Что касается Мерсье де ла Ривьера, то он серьезно мечтал взять в свои руки хотя бы управление внутренними делами великого северного царства. Его первым делом по приезде в Петербург, как говорят, было разделить свою квартиру на различные канцелярии для различных ведомств, во главе которых он думал стать. Так как Екатерина отсутствовала, он обратился к графу Панину, и тот обещал ему место с жалованьем в триста рублей в месяц. Это было для бедного Мерсье падением с бóльшей высоты, чем падение Дидро. Между ним и первым министром Екатерины возникает следующий разговор:
– На службе короля я получал гораздо более! То, что вы мне предлагаете, может только покрыть дорожные издержки. Тем более что я не знаю, чем могу быть полезен императрице.
– Вы останетесь в России и получите место в судебном ведомстве. Ведь вы недовольны вашим правительством, а особенно г-ом де Шуазёль?

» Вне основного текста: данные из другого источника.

(* ===== verification/Walk.v ===== *)
(** * Page tables ([kernel/vm.c], first part)

    [walk], [walkaddr], [mappages] and the functions built on them only.
    Page tables live in memory: a table is a page of 512 eight-byte
    entries, and [walk] returns the address of an entry. *)

From S2P Require Import Prelude Machine KState Spinlock Kalloc.
Local Open Scope Z_scope.
Local Open Scope kern_scope.

(** Address of entry [i] of the table at [pt]. *)
Definition pte_addr (pt i : Z) : Z := pt + 8 * i.

(** The loop of [walk] over the levels; [None] is its [return 0]. *)
Fixpoint walk_levels (levels : list Z) (pagetable va : Z) (alloc : bool) : K (option Z) :=
  match levels with
  | [] => ret (Some pagetable)
  | level :: levels =>
      let pte := pte_addr pagetable (PX level va) in
      e <- kload64 pte ;;
      if nz (Z.land e PTE_V) then walk_levels levels (PTE2PA e) va alloc
      else if negb alloc then ret None
      else
        p <- kalloc ;;
        if p =? 0 then ret None
        else
          kmemset p 0 PGSIZE ;;;
          kstore64 pte (Z.lor (PA2PTE p) PTE_V) ;;;
          walk_levels levels p va alloc
  end.

Definition walk (pagetable va : Z) (alloc : bool) : K Z :=
  if MAXVA <=? va then panic "walk"
  else
    o <- walk_levels [2; 1] pagetable va alloc ;;
    match o with
    | None => ret 0
    | Some pt => ret (pte_addr pt (PX 0 va))
    end.

Definition walkaddr (pagetable va : Z) : K Z :=
  if MAXVA <=? va then ret 0
  else
    pte <- walk pagetable va false ;;
    if pte =? 0 then ret 0
    else
      e <- kload64 pte ;;
      if Z.land e PTE_V =? 0 then ret 0
      else if Z.land e PTE_U =? 0 then ret 0
      else ret (PTE2PA e).

(** One iteration of the loop of [mappages]. *)
Definition mappages_step (pagetable perm last : Z) (x : Z * Z) : K (Z * Z + Z) :=
  let '(a, pa) := x in
  pte <- walk pagetable a true ;;
  if pte =? 0 then ret (inr (-1))
  else
    e <- kload64 pte ;;
    if nz (Z.land e PTE_V) then panic "mappages: remap"
    else
      kstore64 pte (Z.lor (Z.lor (PA2PTE pa) perm) PTE_V) ;;;
      if a =? last then ret (inr 0)
      else ret (inl (u64 (a + PGSIZE), u64 (pa + PGSIZE))).

Definition mappages (pagetable va size pa perm : Z) : K Z :=
  if nz (va mod PGSIZE) then panic "mappages: va not aligned"
  else if nz (size mod PGSIZE) then panic "mappages: size not aligned"
  else if size =? 0 then panic "mappages: size"
  else
    let last := u64 (va + size - PGSIZE) in
    loop (Z.to_nat (size / PGSIZE)) (mappages_step pagetable perm last) (va, pa).

Definition ismapped (pagetable va : Z) : K Z :=
  pte <- walk pagetable va false ;;
  if pte =? 0 then ret 0
  else
    e <- kload64 pte ;;
    if nz (Z.land e PTE_V) then ret 1 else ret 0.

Definition uvmcreate : K Z :=
  pagetable <- kalloc ;;
  if pagetable =? 0 then ret 0
  else kmemset pagetable 0 PGSIZE ;;; ret pagetable.

Definition uvmclear (pagetable va : Z) : K unit :=
  pte <- walk pagetable va false ;;
  if pte =? 0 then panic "uvmclear"
  else
    e <- kload64 pte ;;
    kstore64 pte (Z.land e (Z.lnot PTE_U)).

Definition kvmmap (kpgtbl va pa sz perm : Z) : K unit :=
  r <- mappages kpgtbl va sz pa perm ;;
  if negb (r =? 0) then panic "kvmmap" else ret tt.

(* ------------------------------------------------------------------ *)
(** ** The tree of page-table pages *)

(** Entry [i] of the table at [pt]. *)
Definition pte (m : mem) (pt i : Z) : Z := load64 m (pte_addr pt i).
Definition pte_valid (e : Z) : bool := nz (Z.land e PTE_V).

(** The table reached from [root] through the entries [path]. *)
Fixpoint table_at (m : mem) (root : Z) (path : list Z) : option Z :=
  match path with
  | [] => Some root
  | i :: path =>
      if pte_valid (pte m root i) then table_at m (PTE2PA (pte m root i)) path else None
  end.

(** Paths to tables: at most two steps, with indices below 512. *)
Definition idx_ok (path : list Z) : Prop :=
  Forall (fun i => 0 <= i < 512) path /\ (length path <= 2)%nat.

(** The path of the last-level table of [va], and its leaf entry (0 when the
    table does not exist). *)
Definition va_path (va : Z) : list Z := [PX 2 va; PX 1 va].
Definition lookup_pte (m : mem) (root va : Z) : Z :=
  match table_at m root (va_path va) with
  | Some t => pte m t (PX 0 va)
  | None => 0
  end.

Lemma va_path_ok va : idx_ok (va_path va).
Proof. split; [|done]. repeat constructor; apply PX_range. Qed.
#[export] Hint Resolve va_path_ok PX_range : kern.

Lemma table_at_app m root q r :
  table_at m root (q ++ r) = table_at m root q ≫= (fun t => table_at m t r).
Proof.
  revert root. induction q as [|i q IH]; intros root; simpl; [done|].
  destruct (pte_valid _); [apply IH|done].
Qed.

(** [walk] without allocation reads the tree and changes nothing. *)
Lemma walk_levels_noalloc levels pt va s :
  walk_levels levels pt va false s =
    Done (table_at (k_mem s) pt (map (fun l => PX l va) levels)) s.
Proof.
  revert pt. induction levels as [|l levels IH]; intros pt; [done|].
  cbn [walk_levels map table_at]. unfold kload64. rewrite bind_gets.
  unfold pte_valid, pte. destruct (nz _); [apply IH|done].
Qed.

Lemma walk_noalloc root va s :
  va < MAXVA ->
  walk root va false s =
    Done (match table_at (k_mem s) root (va_path va) with
          | Some t => pte_addr t (PX 0 va)
          | None => 0
          end) s.
Proof.
  intros Hva. unfold walk. rewrite (proj2 (Z.leb_gt _ _)) by done.
  rewrite (bind_done _ _ _ _ _ (walk_levels_noalloc _ _ _ _)).
  unfold va_path. cbn [map]. by destruct (table_at _ _ _).
Qed.

Section Tree.
Context `{ImageOk}.

Record pt_wf (m : mem) (root : Z) : Prop := {
  pt_kpage : forall r p, idx_ok r -> table_at m root r = Some p -> kpage p;
  pt_inj : forall r1 r2 p, idx_ok r1 -> idx_ok r2 ->
    table_at m root r1 = Some p -> table_at m root r2 = Some p -> r1 = r2;
}.

(** No page of the tree is on the free list. *)
Definition pt_fresh (m : mem) (root : Z) (ps : list Z) : Prop :=
  forall r p, idx_ok r -> table_at m root r = Some p -> p ∉ ps.

Lemma idx_ok_app q r : idx_ok (q ++ r) -> idx_ok q.
Proof.
  intros [[H1 _]%Forall_app H2]. split; [done|]. rewrite length_app in H2. lia.
Qed.

(** A table's entries are distinct words of its page. *)
Lemma pte_addr_in pt i : 0 <= i < 512 -> pt <= pte_addr pt i /\ pte_addr pt i + 8 <= pt + PGSIZE.
Proof. unfold pte_addr. lia. Qed.

Lemma pte_addr_disj t i u j :
  kpage t -> kpage u -> 0 <= i < 512 -> 0 <= j < 512 -> (u, j) <> (t, i) ->
  pte_addr u j + 8 <= pte_addr t i \/ pte_addr t i + 8 <= pte_addr u j.
Proof.
  intros Ht Hu Hi Hj Hne. destruct (decide (u = t)) as [->|Hut].
  - unfold pte_addr. assert (i <> j) by congruence. lia.
  - pose proof (pte_addr_in t i Hi). pose proof (pte_addr_in u j Hj).
    destruct (kpage_disj u t); auto; lia.
Qed.

(** Paths whose entries are unchanged lead to the same table. *)
Lemma table_at_ext m m' root r :
  (forall r1 j r2 u, r = r1 ++ j :: r2 -> table_at m root r1 = Some u ->
     pte m' u j = pte m u j) ->
  table_at m' root r = table_at m root r.
Proof.
  revert root. induction r as [|j r IH]; intros root Heq; [done|]. simpl.
  rewrite (Heq [] j r root) by done. destruct (pte_valid _) eqn:E; [|done].
  apply IH. intros r1 k r2 u -> Hu. apply (Heq (j :: r1) k r2); [done|].
  simpl. by rewrite E.
Qed.

Lemma lookup_pte_ext m m' root va :
  table_at m' root (va_path va) = table_at m root (va_path va) ->
  (forall t, table_at m root (va_path va) = Some t -> pte m' t (PX 0 va) = pte m t (PX 0 va)) ->
  lookup_pte m' root va = lookup_pte m root va.
Proof.
  unfold lookup_pte. intros ->. destruct (table_at m root (va_path va)); auto.
Qed.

– Я? Нисколько! Я облагодетельствован королем, а г-н де Шуазёль всегда был добр ко мне. Я вовсе не думал насовсем покидать Францию, где остались мое имущество и семья, я взял отпуск только на два года. И, чтобы доказать что это так, я могу сейчас же вернуться на родину.

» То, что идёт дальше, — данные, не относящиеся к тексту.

(* ===== verification/Vm.v ===== *)
(** * Virtual memory ([kernel/vm.c], second part; [proc_mapstacks] of
    [kernel/proc.c])

    User memory: unmapping, growing, copying and freeing address spaces,
    page faults with lazy allocation and swap-in, and the copies between
    user and kernel memory. *)

From S2P Require Import Prelude Machine KState Spinlock Kalloc Swap Walk FrameTable.
Local Open Scope Z_scope.
Local Open Scope kern_scope.

Section Vm.
Context `{KernelImage}.

(* ---------------------------------------------------------------- *)
(** ** Kernel page table *)

Definition proc_mapstacks (kpgtbl : Z) : K unit :=
  for_each (seq 0 NPROC) (fun i =>
    pa <- kalloc ;;
    if pa =? 0 then panic "kalloc"
    else kvmmap kpgtbl (KSTACK (Z.of_nat i)) pa PGSIZE (Z.lor PTE_R PTE_W)).

Definition kvmmake : K Z :=
  kpgtbl <- kalloc ;;
  kmemset kpgtbl 0 PGSIZE ;;;
  kvmmap kpgtbl UART0 UART0 PGSIZE (Z.lor PTE_R PTE_W) ;;;
  kvmmap kpgtbl VIRTIO0 VIRTIO0 PGSIZE (Z.lor PTE_R PTE_W) ;;;
  kvmmap kpgtbl PLIC PLIC 0x4000000 (Z.lor PTE_R PTE_W) ;;;
  kvmmap kpgtbl KERNBASE KERNBASE (etext - KERNBASE) (Z.lor PTE_R PTE_X) ;;;
  kvmmap kpgtbl etext etext (PHYSTOP - etext) (Z.lor PTE_R PTE_W) ;;;
  kvmmap kpgtbl TRAMPOLINE trampoline PGSIZE (Z.lor PTE_R PTE_X) ;;;
  proc_mapstacks kpgtbl ;;;
  ret kpgtbl.

Definition kvminit : K unit :=
  kpgtbl <- kvmmake ;;
  modify (set_k_kpgtbl kpgtbl).

Definition MAKE_SATP (pagetable : Z) : Z :=
  Z.lor (Z.shiftl 8 60) (Z.shiftr pagetable 12).

Definition kvminithart : K unit :=
  modify (fun s => set_k_hw (set_h_satp (MAKE_SATP (k_kpgtbl s)) (k_hw s)) s).

(* ---------------------------------------------------------------- *)
(** ** Address spaces *)

Definition uvmunmap (pagetable va npages : Z) (do_free : bool) : K unit :=
  if nz (va mod PGSIZE) then panic "uvmunmap: not aligned"
  else
    for_upto (R := Empty_set) (S (Z.to_nat npages)) va (u64 (va + npages * PGSIZE)) PGSIZE (fun a =>
      pte <- walk pagetable a false ;;
      if pte =? 0 then ret None
      else
        e <- kload64 pte ;;
        if Z.land e PTE_V =? 0 then
          if nz (Z.land e PTE_SWAPPED) then
            swap_free (PTE_SWAP_SLOT e) ;;;
            kstore64 pte 0 ;;;
            ret None
          else if e =? 0 then ret None
          else panic "uvmunmap: not mapped"
        else if PTE_FLAGS e =? PTE_V then panic "uvmunmap: not a leaf"
        else
          when do_free
            (let pa := PTE2PA e in
             frametable_remove pa ;;;
             kfree pa) ;;;
          kstore64 pte 0 ;;;
          ret None) ;;;
    ret tt.

Definition uvmdealloc (pagetable oldsz newsz : Z) : K Z :=
  if oldsz <=? newsz then ret oldsz
  else
    (if PGROUNDUP newsz <? PGROUNDUP oldsz then
       let npages := i32 ((PGROUNDUP oldsz - PGROUNDUP newsz) / PGSIZE) in
       uvmunmap pagetable (PGROUNDUP newsz) (u64 npages) true
     else ret tt) ;;;
    ret newsz.

Definition uvmalloc (pagetable oldsz newsz xperm : Z) : K Z :=
  if newsz <? oldsz then ret oldsz
  else
    let oldsz := PGROUNDUP oldsz in
    o <- for_upto (S (Z.to_nat ((newsz - oldsz + PGSIZE - 1) / PGSIZE))) oldsz newsz PGSIZE (fun a =>
           mem <- kalloc ;;
           if mem =? 0 then
             uvmdealloc pagetable a oldsz ;;;
             ret (Some 0)
           else
             kmemset mem 0 PGSIZE ;;;
             r <- mappages pagetable a PGSIZE mem (Z.lor (Z.lor PTE_R PTE_U) xperm) ;;
             if negb (r =? 0) then
               kfree mem ;;;
               uvmdealloc pagetable a oldsz ;;;
               ret (Some 0)
             else ret None) ;;
    match o with
    | Some r => ret r
    | None => ret newsz
    end.

(** The recursion follows the page-table levels; [depth] bounds it. *)
Fixpoint freewalk_depth (depth : nat) (pagetable : Z) : K unit :=
  match depth with
  | O => fun _ => Spin
  | S depth =>
      for_each (seqZ 0 512) (fun i =>
        pte <- kload64 (pte_addr pagetable i) ;;
        if nz (Z.land pte PTE_V) && (Z.land pte (Z.lor (Z.lor PTE_R PTE_W) PTE_X) =? 0) then
          freewalk_depth depth (PTE2PA pte) ;;;
          kstore64 (pte_addr pagetable i) 0
        else if nz (Z.land pte PTE_V) then panic "freewalk: leaf"
        else ret tt) ;;;
      kfree pagetable
  end.
Definition freewalk (pagetable : Z) : K unit := freewalk_depth 3 pagetable.

Definition uvmfree (pagetable sz : Z) : K unit :=
  (if 0 <? sz then uvmunmap pagetable 0 (PGROUNDUP sz / PGSIZE) true else ret tt) ;;;
  freewalk pagetable.

Definition uvmcopy (old new sz : Z) : K Z :=
  o <- for_upto (S (Z.to_nat ((sz + PGSIZE - 1) / PGSIZE))) 0 sz PGSIZE (fun i =>
         pte <- walk old i false ;;
         if pte =? 0 then ret None
         else
           e <- kload64 pte ;;
           if Z.land e PTE_V =? 0 then ret None
           else
             let pa := PTE2PA e in
             let flags := PTE_FLAGS e in
             mem <- kalloc ;;
             if mem =? 0 then ret (Some i)
             else
               kmemmove mem pa PGSIZE ;;;
               r <- mappages new i PGSIZE mem flags ;;
               if negb (r =? 0) then kfree mem ;;; ret (Some i)
               else ret None) ;;
  match o with
  | None => ret 0
  | Some i => uvmunmap new 0 (i / PGSIZE) true ;;; ret (-1)
  end.

(* ---------------------------------------------------------------- *)
(** ** Page faults *)

Definition kalloc_or_evict : K Z :=
  used <- frametable_used ;;
  ok <- (if Z.of_nat MAXFRAMES <=? used then
           freed <- clock_evict ;; ret (negb (freed =? 0))
         else ret true) ;;
  if negb ok then ret 0
  else
    mem <- kalloc ;;
    if mem =? 0 then
      freed <- clock_evict ;;
      if freed =? 0 then ret 0 else kalloc
    else ret mem.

– В таком случае, уезжайте; но императрице было бы желательно, чтоб вы дождались ее возвращения.
Мерсье дожидался, но это ни к чему не повело. Извлечения из его большого сочинения "L’Ordre naturel" и новая статья о работах С.-Петербургского Экономического Общества не показались Екатерине достаточными, чтобы предоставить в его руки управление государством, а некоторые бестактности заместителя Монтескье настроили императрицу против него. Он привез из Парижа целую свиту, свою жену и ее подругу. Эти дамы захотели повеселиться в Петербурге и заставили говорить о себе. Наконец, при дворе в присутствии царицы Мерсье не сумел принять подобающего тона. "Если вы еще рекомендуете кого-нибудь императрице, – писал Фальконе Дидро, – то пусть он выберет себе более дельных товарищей... а находясь в обществе императрицы, пусть не говорит громко: "такой человек, как я". Этого присутствующие не могут принять за скромность. Когда же он будет спорить о каком-нибудь месте в "Ordre naturel", пусть не говорит своему собеседнику: "Надо быть дураком, чтобы не понимать меня". Тьебо приводит еще отрывок разговора уже с самой государыней:
– Бог ни одному человеку не позволил составлять законы.
– В чем же тогда задача законодателя?
– В умении понять естественные законы.
– Вот как!
Окончательный отпуск последовал вскоре за этим разговором, и Екатерина сообщает Гримму о своем разочаровании: "И Дидро, и Голицын, и вы, и Панин и я – мы все ошиблись; мы восхитились, мы поверили письмам, словам двадцати человек; но мы были глупы". Она надолго сохранила злопамятное чувство к г-ну Солону ла Ривьеру, как она его называла, и в 1774 г. писала Вольтеру: "Г-н де ла Ривьер, который шесть лет тему назад воображал, что мы ходим на четвереньках, и дал себе труд приехать из Мартиники, чтобы научить нас ходить на задних лапах, ошибся во времени".